Notice that we’re only saying that fever and cough are independent given that you have the flu, not overall. Clearly, if we don’t know whether you have the flu, fever and cough are highly correlated, since you’re much more likely to have a cough if you already have a fever. P(fever, cough) is not equal to P(fever) × P(cough). All we’re saying is that, if we know you have the flu, knowing whether you have a fever gives us no additional information about whether you have a cough. Likewise, if you don’t know the sun is about to rise and you see the stars fade, your expectation that the sky will lighten increases; but if you already know that sunrise is imminent, seeing the stars fade makes no difference.

Notice also that it’s only thanks to Bayes’ theorem that we were able to pull off this trick. If we wanted to directly estimate P(flu | fever, cough, etc.), without first turning it into P(fever, cough, etc. | flu) using the theorem, we’d still need an exponential number of probabilities, one for each combination of symptoms and flu/not flu.

A learner that uses Bayes’ theorem and assumes the effects are independent given the cause is called a Naïve Bayes classifier. That’s because, well, that’s such a naïve assumption. In reality, having a fever makes having a cough more likely, even if you already know you have the flu, because (for example) it makes you more likely to have a bad flu. But machine learning is the art of making false assumptions and getting away with it. As the statistician George Box famously put it: “All models are wrong, but some are useful.” An oversimplified model that you have enough data to estimate is better than a perfect one that you don’t. It’s astonishing how simultaneously very wrong and very useful some models can be. The economist Milton Friedman even argued in a highly influential essay that the best theories are the most oversimplified, provided their predictions are accurate, because they explain the most with the least. That seems to me like a bridge too far, but it illustrates that, counter to Einstein’s dictum, science often progresses by making things as simple as possible, and then some.

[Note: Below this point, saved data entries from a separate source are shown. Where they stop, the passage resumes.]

(** C8: when the initial load of the list fails, the router replies 500 and
    returns before any dispatch: apart from taking and releasing the lock,
    the failed load and the log line nothing happens, so no handler and no
    validation runs and the file is not written. *)
Theorem load_failure_short_circuits
    (todoFile : string) (l : Locker) (r : http.Request) (w : World) (err : string) :
  is_held l w = false ->
  load todoFile w = inl err ->
  let out := run (todoRouter todoFile l r) w in
  fst out = Returned (http.Error "Internal Server Error" http.StatusInternalServerError) /\
  events_since w (snd out) =
    [ EvCall FtodoRouter; EvLock l; EvGet todoFile (inl err);
      EvLog (mkLogLine (http.Url r) (http.Method r)
                       http.StatusInternalServerError (MsgText err));
      EvUnlock l ] /\
  existsb (is_call_of dispatched) (events_since w (snd out)) = false /\
  existsb is_save (events_since w (snd out)) = false /\
  files (snd out) = files w.
Proof.
  intros Hfree Hload out. subst out.
  rewrite (run_load_fails _ _ _ _ Hfree _ Hload). cbn [fst snd].
  erewrite events_since_app by (observe; rewrite Hload; reflexivity).
  repeat split.
Qed.

(** ** The root handler *)

(** C2, as stated, fails: a POST on the exact root path is answered with
    200 and the fixed text, not with 404, because [rootHandler] never looks
    at the method. *)
Lemma rootHandler_answers_POST :
  let r := Sample.request "POST" "/" ∅ Sample.no_body in
  http.Method r <> http.MethodGet /\
  fst (run (rootHandler r) (Sample.world [])) =
    Returned (text_reply 200 "There's an API here") /\
  ~ (forall (r : http.Request) (w : World) (resp : http.Response),
       fst (run (rootHandler r) w) = Returned resp ->
       (http.Status resp = 200 <->
        http.Method r = http.MethodGet /\ http.Path (http.Url r) = "/")).
Proof.
  cbv zeta. split; [discriminate|]. split; [reflexivity|].
  intros H.
  specialize (H (Sample.request "POST" "/" ∅ Sample.no_body) (Sample.world [])
                (text_reply 200 "There's an API here") eq_refl).
  destruct H as [H _]. destruct (H eq_refl) as [Hm _]. discriminate.
Qed.

(** C2, amended: the root handler replies 200 with the fixed text body
    exactly when the path is exactly the root path, whatever the method; for
    any other path it replies 404 with the standard text of that status. *)
Theorem rootHandler_spec (r : http.Request) (w : World) :
  (http.Path (http.Url r) = "/" ->
   fst (run (rootHandler r) w) = Returned (text_reply 200 "There's an API here")) /\
  (http.Path (http.Url r) <> "/" ->
   fst (run (rootHandler r) w) = Returned (http.Error "Not Found" 404)) /\
  (forall resp, fst (run (rootHandler r) w) = Returned resp ->
     (http.Status resp = 200 <-> http.Path (http.Url r) = "/")).
Proof.
  unfold rootHandler, replyError, replyTextContent.
  destruct (String.eqb_spec (http.Path (http.Url r)) "/") as [E|E];
    cbn [negb run fst]; (split; [|split]).
  - reflexivity.
  - congruence.
  - intros resp [= <-]. split; [auto | reflexivity].
  - congruence.
  - reflexivity.
  - intros resp [= <-]. split; [discriminate | congruence].
Qed.

(** ** Requests on the todo mount *)

(** C3: a PATCH request with a valid identifier and no [complete] query
    parameter is answered with 400, and neither [List.Complete] nor
    [List.Save] is called: the file system is the same before and after. *)
Theorem patch_without_complete_rejected
    (todoFile : string) (l : Locker) (r : http.Request) (w : World)
    (list : todo.List) (id : Z) :
  is_held l w = false ->
  load todoFile w = inr list ->
  validateID (http.Path (http.Url r)) list = (id, None) ->
  http.Method r = http.MethodPatch ->
  http.Query (http.Url r) !! "complete" = None ->
  let out := run (todoRouter todoFile l r) w in
  fst out = Returned (http.Error "Bad Request" http.StatusBadRequest) /\
  http.Status (http.Error "Bad Request" http.StatusBadRequest) = 400 /\
  existsb is_save (events_since w (snd out)) = false /\
  existsb (is_call_of is_ListComplete) (events_since w (snd out)) = false /\
  files (snd out) = files w.
Proof.
  intros Hfree Hload Hid Hm Hq out. subst out.
  rewrite (run_patch_missing _ _ _ _ Hfree _ _ Hload Hid Hm Hq). cbn [fst snd].
  erewrite events_since_app by (observe; rewrite Hload; reflexivity).
  repeat split.
Qed.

No one is sure who invented the Naïve Bayes algorithm. It was mentioned without attribution in a 1973 pattern recognition textbook, but it only took off in the 1990s, when researchers noticed that, surprisingly, it was often more accurate than much more sophisticated learners. I was a graduate student at the time, and when I belatedly decided to include Naïve Bayes in my experiments, I was shocked to find it did better than all the other algorithms I was comparing, save one-luckily, the algorithm I was developing for my thesis, or I might not be here now.